Jennifer Coates, DVM
Published: February 14, 2017
Why Pets Are So Important for People with Mental Illness

As pet parents, we all know how important animals are to our own physical and mental wellbeing. In fact, research shows that pets have a way of keeping people and communities strong. But a recently-released study has taken this one step further, looking at how pets can potentially benefit people suffering from serious mental illnesses like bipolar disorder and schizophrenia.

Researchers from the University of Manchester and the University of Southampton in England interviewed 54 people who had been diagnosed with long-term mental health problems. During the interviews, the participants mapped their “personal networks” using a diagram consisting of three concentric circles.

Here’s an example of a network map that I’ve created as an example (it is not used in the study):

In the inner circle are the people, hobbies, pets, activities, objects, etc. that are most important to you. In the second circle are those that are somewhat less important, and in the outer circle are those that are still important, but less so than those in the other two circles.
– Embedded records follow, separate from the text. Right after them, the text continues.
(** *** One forward pass *)


(** *** One iteration *)

Lemma iteration_run (i : nat) (v : vars) (w : world L) (p : Tensor) (nverts : nat) :
  layout_of (heap w) (deform_verts v) p ->
  param (optimizer v) = deform_verts v ->
  shapes_ok p (optimizer v) nverts ->
  exists v' w' x p' buf,
    iteration L src_mesh trg_mesh i v w = (inr v', w') /\
    layout_of (heap w') (deform_verts v) p' /\
    length (heap w') = (2 + length (heap w))%nat /\
    (forall r, (r < length (heap w))%nat -> r <> deform_verts v ->
       nth_error (heap w') r = nth_error (heap w) r) /\
    nth_error (heap w') (length (heap w)) =
      Some (TensorObj (mkTensor (add (verts_packed src) (data p)) None)) /\
    nth_error (heap w') (S (length (heap w))) =
      Some (MeshesObj (length (heap w)) (faces_packed src)) /\
    new_src_mesh v' = Some (S (length (heap w))) /\
    deform_verts v' = deform_verts v /\
    param (optimizer v') = deform_verts v /\
    momentum_buffer (optimizer v') = Some buf /\
    data p' = sgd_update (data p) buf /\
    shapes_ok p' (optimizer v') nverts /\
    files w' = files w /\
    descriptions w' = descriptions w ++ [total_loss x] /\
    chamfer_losses v' = chamfer_losses v ++ [term_chamfer x] /\
    edge_losses v' = edge_losses v ++ [term_edge x] /\
    normal_losses v' = normal_losses v ++ [term_normal x] /\
    laplacian_losses v' = laplacian_losses v ++ [term_laplacian x].
Proof.
  destruct v as [d [pr b] cl ll el nl nm]; destruct p as [pd pg].
  cbn [deform_verts optimizer param momentum_buffer chamfer_losses laplacian_losses
       edge_losses normal_losses new_src_mesh data grad].
  unfold shapes_ok; cbn [data grad momentum_buffer].
  intros (Hsm & Hst & Htm & Htt & Hd & Hne1 & Hne2) -> (Sd & Sg & Sb).
  pose proof (lookup_lt _ _ _ Hsm) as Lsm.
  pose proof (lookup_lt _ _ _ Hst) as Lst.
  pose proof (lookup_lt _ _ _ Htm) as Ltm.
  pose proof (lookup_lt _ _ _ Htt) as Ltt.
  pose proof (lookup_lt _ _ _ Hd) as Ld.
  assert (Hne3 : d <> src_mesh) by congruence.
  assert (Hne4 : d <> trg_mesh) by congruence.
  unfold iteration, forward_pass.
  cbn [deform_verts optimizer param momentum_buffer chamfer_losses laplacian_losses
       edge_losses normal_losses new_src_mesh].
  assert (Hg : forall gf : nat -> vec3,
             length match option_map (map (fun _ : vec3 => vzero)) pg with
                    | Some g0 => add g0 (map gf (seq 0 (length pd)))
                    | None => map gf (seq 0 (length pd))
                    end = nverts).
  { intros gf; destruct pg as [g0 |]; cbn [option_map]; shape.
    apply Sg; reflexivity. }
  assert (Hb : forall g, length g = nverts -> length (sgd_buffer b g) = nverts).
  { intros g Hlen; unfold sgd_buffer; destruct b as [b0 |]; shape.
    apply Sb; reflexivity. }
  do 7 run_step.
  destruct (i mod plot_period =? 0)%nat; do 7 run_step; unfold ret;
    (eexists _, _, (mkTerms _ _ _ _), (mkTensor _ _), _;
     split; [reflexivity |];
     cbn [heap files figures descriptions rng param momentum_buffer data grad
          deform_verts optimizer chamfer_losses laplacian_losses edge_losses
          normal_losses new_src_mesh term_chamfer term_edge term_normal
          term_laplacian];
     split; [unfold layout; do 5 (split; [lookup |]); split; assumption |];
     split; [len |];
     split; [intros r Hr Hner; lookup |];
     split; [lookup |];
     split; [lookup |];
     split; [rewrite length_update_at; reflexivity |];
     split; [reflexivity |];
     split; [reflexivity |];
     split; [reflexivity |];
     split; [reflexivity |];
     split;
       [ unfold shapes_ok, sgd_update; cbn [data grad momentum_buffer];
         repeat split;
           [ shape; apply Hb, Hg
           | intros g0 H0; injection H0 as <-; apply Hg
           | intros b0 H0; injection H0 as <-; apply Hb, Hg ] |];
     repeat (split; [reflexivity |]); reflexivity).
Qed.

(** *** Any number of iterations *)

Lemma loop_run (nverts : nat) (range : list nat) :
  forall v w p,
    layout_of (heap w) (deform_verts v) p ->
    param (optimizer v) = deform_verts v ->
    shapes_ok p (optimizer v) nverts ->
    exists v' w' p' xs,
      for_range L (iteration L src_mesh trg_mesh) range v w = (inr v', w') /\
      layout_of (heap w') (deform_verts v) p' /\
      length (heap w') = (2 * length range + length (heap w))%nat /\
      (forall r, (r < length (heap w))%nat -> r <> deform_verts v ->
         nth_error (heap w') r = nth_error (heap w) r) /\
      deform_verts v' = deform_verts v /\
      param (optimizer v') = deform_verts v /\
      shapes_ok p' (optimizer v') nverts /\
      length xs = length range /\
      files w' = files w /\
      descriptions w' = descriptions w ++ map total_loss xs /\
      chamfer_losses v' = chamfer_losses v ++ map term_chamfer xs /\
      edge_losses v' = edge_losses v ++ map term_edge xs /\
      normal_losses v' = normal_losses v ++ map term_normal xs /\
      laplacian_losses v' = laplacian_losses v ++ map term_laplacian xs.
Proof.
  induction range as [| i range IH]; intros v w p Hlay Hopt Hshape.
  - exists v, w, p, []; simpl; rewrite !app_nil_r.
    repeat (split; [first [reflexivity | assumption] |]); reflexivity.
  - destruct (iteration_run i v w p nverts Hlay Hopt Hshape)
      as (v1 & w1 & x & p1 & buf & Hrun & Hlay1 & Hlen1 & Hframe1 & _ & _ & _ & Hd1
          & Hopt1 & _ & _ & Hshape1 & Hfiles & Hdesc & Hc & He & Hn & Hl).
    rewrite <- Hd1 in Hlay1, Hopt1.
    destruct (IH v1 w1 p1 Hlay1 Hopt1 Hshape1)
      as (v' & w' & p' & xs & Hrun' & Hlay' & Hlen' & Hframe' & Hd' & Hopt' & Hshape'
          & Hlenx & Hfiles' & Hdesc' & Hc' & He' & Hn' & Hl').
    exists v', w', p', (x :: xs).
    simpl for_range; rewrite (bind_run _ _ _ _ _ _ Hrun).
    split; [exact Hrun' |].
    rewrite Hd1 in *.
    split; [exact Hlay' |].
    split; [rewrite Hlen', Hlen1; simpl; lia |].
    split.
    { intros r Hr Hne; rewrite Hframe' by (rewrite ?Hlen1; lia || assumption).
      apply Hframe1; assumption. }
    rewrite Hfiles', Hfiles, Hdesc', Hdesc, Hc', Hc, He', He, Hn', Hn, Hl', Hl.
    simpl; rewrite <- !app_assoc; simpl.
    repeat (split; [first [reflexivity | assumption | congruence] |]).
    reflexivity.
Qed.

End Loop.

(** ** The script *)

Section ScriptRun.

Variable L : library.
Variables (w : world L) (n : normalized) (faces_idx : list face).

Local Notation layout_s :=
  (layout (src_ref L w) (src_verts_ref L w) (trg_ref L w) (trg_verts_ref L w)
     (ico_sphere L 4) (mkMeshes (verts n) faces_idx)).

Lemma lookup_app_r (h l : list object) (k : nat) :
  nth_error (h ++ l) (k + length h) = nth_error l k.
Proof. rewrite nth_error_app2 by lia; f_equal; lia. Qed.

Lemma loop_start_layout :
  layout_s (heap (loop_start L w n faces_idx)) (deform_ref L w)
    (mkTensor (full (length (verts_packed (ico_sphere L 4))) (Fin 0)) None).
Proof.
  unfold layout, loop_start, src_ref, src_verts_ref, trg_ref, trg_verts_ref,
    deform_ref; cbn [heap verts_packed faces_packed].
  split; [exact (lookup_app_r (heap w) _ 3) |].
  split; [exact (lookup_app_r (heap w) _ 2) |].
  split; [exact (lookup_app_r (heap w) _ 1) |].
  split; [exact (lookup_app_r (heap w) _ 0) |].
  split; [exact (lookup_app_r (heap w) _ 4) |].
  split; lia.
Qed.

Lemma vars_start_shapes :
  shapes_ok (mkTensor (full (length (verts_packed (ico_sphere L 4))) (Fin 0)) None)
    (optimizer (vars_start L w)) (length (verts_packed (ico_sphere L 4))).
Proof.
  unfold shapes_ok, vars_start, full; cbn; rewrite repeat_length.
  repeat split; intros; discriminate.
Qed.

(** The script, once the target has loaded and normalised: the set-up, the
    loop, the loss curves and the export. *)
Lemma script_run (verts0 : tensor) :
  load_obj L (files w) trg_obj = inr (verts0, faces_idx) ->
  normalize verts0 = inr n ->
  script L w =
  match state_after L w n faces_idx Niter with
  | (inl e, w1) => (inl e, w1)
  | (inr v, w1) =>
      bind (show L (LossCurves (chamfer_losses v) (edge_losses v)
                      (normal_losses v) (laplacian_losses v)))
        (fun _ => bind (save_predicted L n v) (fun _ => ret v)) w1
  end.
Proof.
  intros Hload Hnorm.
  unfold script, load_target.
  assert (H1 : load L trg_obj w = (inr (verts0, faces_idx), w))
    by (unfold load; rewrite Hload; reflexivity).
  rewrite !bind_assoc, (bind_run _ _ _ _ _ _ H1); cbn [fst snd].
  assert (H2 : lift (normalize verts0) w = (inr n, w))
    by (unfold lift; rewrite Hnorm; reflexivity).
  rewrite !bind_assoc, (bind_run _ _ _ _ _ _ H2).
  do 5 run_step.
  unfold init_vars.
  do 3 run_step.
  rewrite !length_snoc, <- !app_assoc.
  unfold bind at 1.
  unfold state_after, loop_start, vars_start, src_ref, trg_ref, deform_ref,
    src_verts_ref, trg_verts_ref, scatter_of.
  cbn [app verts_packed faces_packed Nat.add].
  reflexivity.
Qed.


Local Notation nverts := (length (verts_packed (ico_sphere L 4))).

(** The state after [k] iterations: the meshes are where the set-up put
    them, the offsets are still the object at [deform_ref] that both the
    script and the optimiser name, two objects were allocated per
    iteration, no file was touched, and each history and the progress bar
    hold one entry per iteration. *)
Lemma state_after_ok (k : nat) :
  exists vk wk pk xs,
    state_after L w n faces_idx k = (inr vk, wk) /\
    layout_s (heap wk) (deform_ref L w) pk /\
    length (heap wk) = (2 * k + length (heap (loop_start L w n faces_idx)))%nat /\
    (forall r, (r < length (heap (loop_start L w n faces_idx)))%nat ->
       r <> deform_ref L w ->
       nth_error (heap wk) r = nth_error (heap (loop_start L w n faces_idx)) r) /\
    deform_verts vk = deform_ref L w /\
    param (optimizer vk) = deform_ref L w /\
    shapes_ok pk (optimizer vk) nverts /\
    length xs = k /\
    files wk = files w /\
    descriptions wk = descriptions w ++ map total_loss xs /\
    chamfer_losses vk = map term_chamfer xs /\
    edge_losses vk = map term_edge xs /\
    normal_losses vk = map term_normal xs /\
    laplacian_losses vk = map term_laplacian xs.
Proof.
  unfold state_after, optimization_loop.
  destruct (loop_run L _ _ _ _ _ _ nverts (seq 0 k) (vars_start L w) _ _
              loop_start_layout eq_refl vars_start_shapes)
    as (vk & wk & pk & xs & Hrun & Hlay & Hlen & Hframe & Hd & Hopt & Hshape & Hlenx
        & Hfiles & Hdesc & Hc & He & Hn & Hl).
  rewrite length_seq in Hlen, Hlenx.
  exists vk, wk, pk, xs.
  repeat (split; [assumption |]); assumption.
Qed.

Lemma state_after_succ (k : nat) :
  state_after L w n faces_idx (S k) =
  match state_after L w n faces_idx k with
  | (inl e, wk) => (inl e, wk)
  | (inr vk, wk) => iteration L (src_ref L w) (trg_ref L w) k vk wk
  end.
Proof.
  unfold state_after, optimization_loop.
  rewrite seq_S, for_range_app; simpl.
  destruct (for_range L _ (seq 0 k) _ _) as [[e | vk] wk]; [reflexivity |].
  unfold bind, ret.
  destruct (iteration L _ _ k vk wk) as [[e | v'] w']; reflexivity.
Qed.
The study found that 60% of the participants with pets put their pet in the central circle, 20% put them in the middle circle, 12% put them in the outer circle, and only 8% did not include them in any of the circles. While these results are impressive, what touched me most about this paper were some of the participants’ quotes about their pets:

  • “You know, so in terms of mental health, when you just want to sink into a pit and just sort of retreat from the entire world, they force me, the cats force me to sort of still be involved with the world.” – Study participant, owner of two cats
  • “When he comes and sits up beside you on a night, it’s different, you know, it’s just, like, he needs me as much as I need him, sort of thing.” – Study participant, dog owner
  • “They [pets] don’t look at the scars on your arms, or they don’t question things, and they don’t question where you’ve been.” – Study participant, dog owner
  • “If I didn’t have my pets I think I would be on my own…You know what I mean, so it’s…it’s nice to come home and, you know, listen to the birds singing.” – Study participant, owner of two birds
  • “That surprised me, you know, the amount of people that stop and talk to him, and that, yeah, it cheers me up with him. I haven’t got much in my life, but he’s quite good, yeah.”  – Study participant, dog owner


The authors of the study concluded that pets were beneficial in helping people suffering from mental illness in many different ways, including:

  • Developing routines
  • Providing a sense of control, security and continuity
  • Providing distractions
  • Encouraging exercise
  • Reducing the social stigma of mental illness

Most importantly, pets “provided participants with a seemingly deep and secure relationship, often not available elsewhere within the network or wider community,” according to the study.

I’m not too surprised since that’s the role that pets play in most of our lives, regardless of what our network maps look like.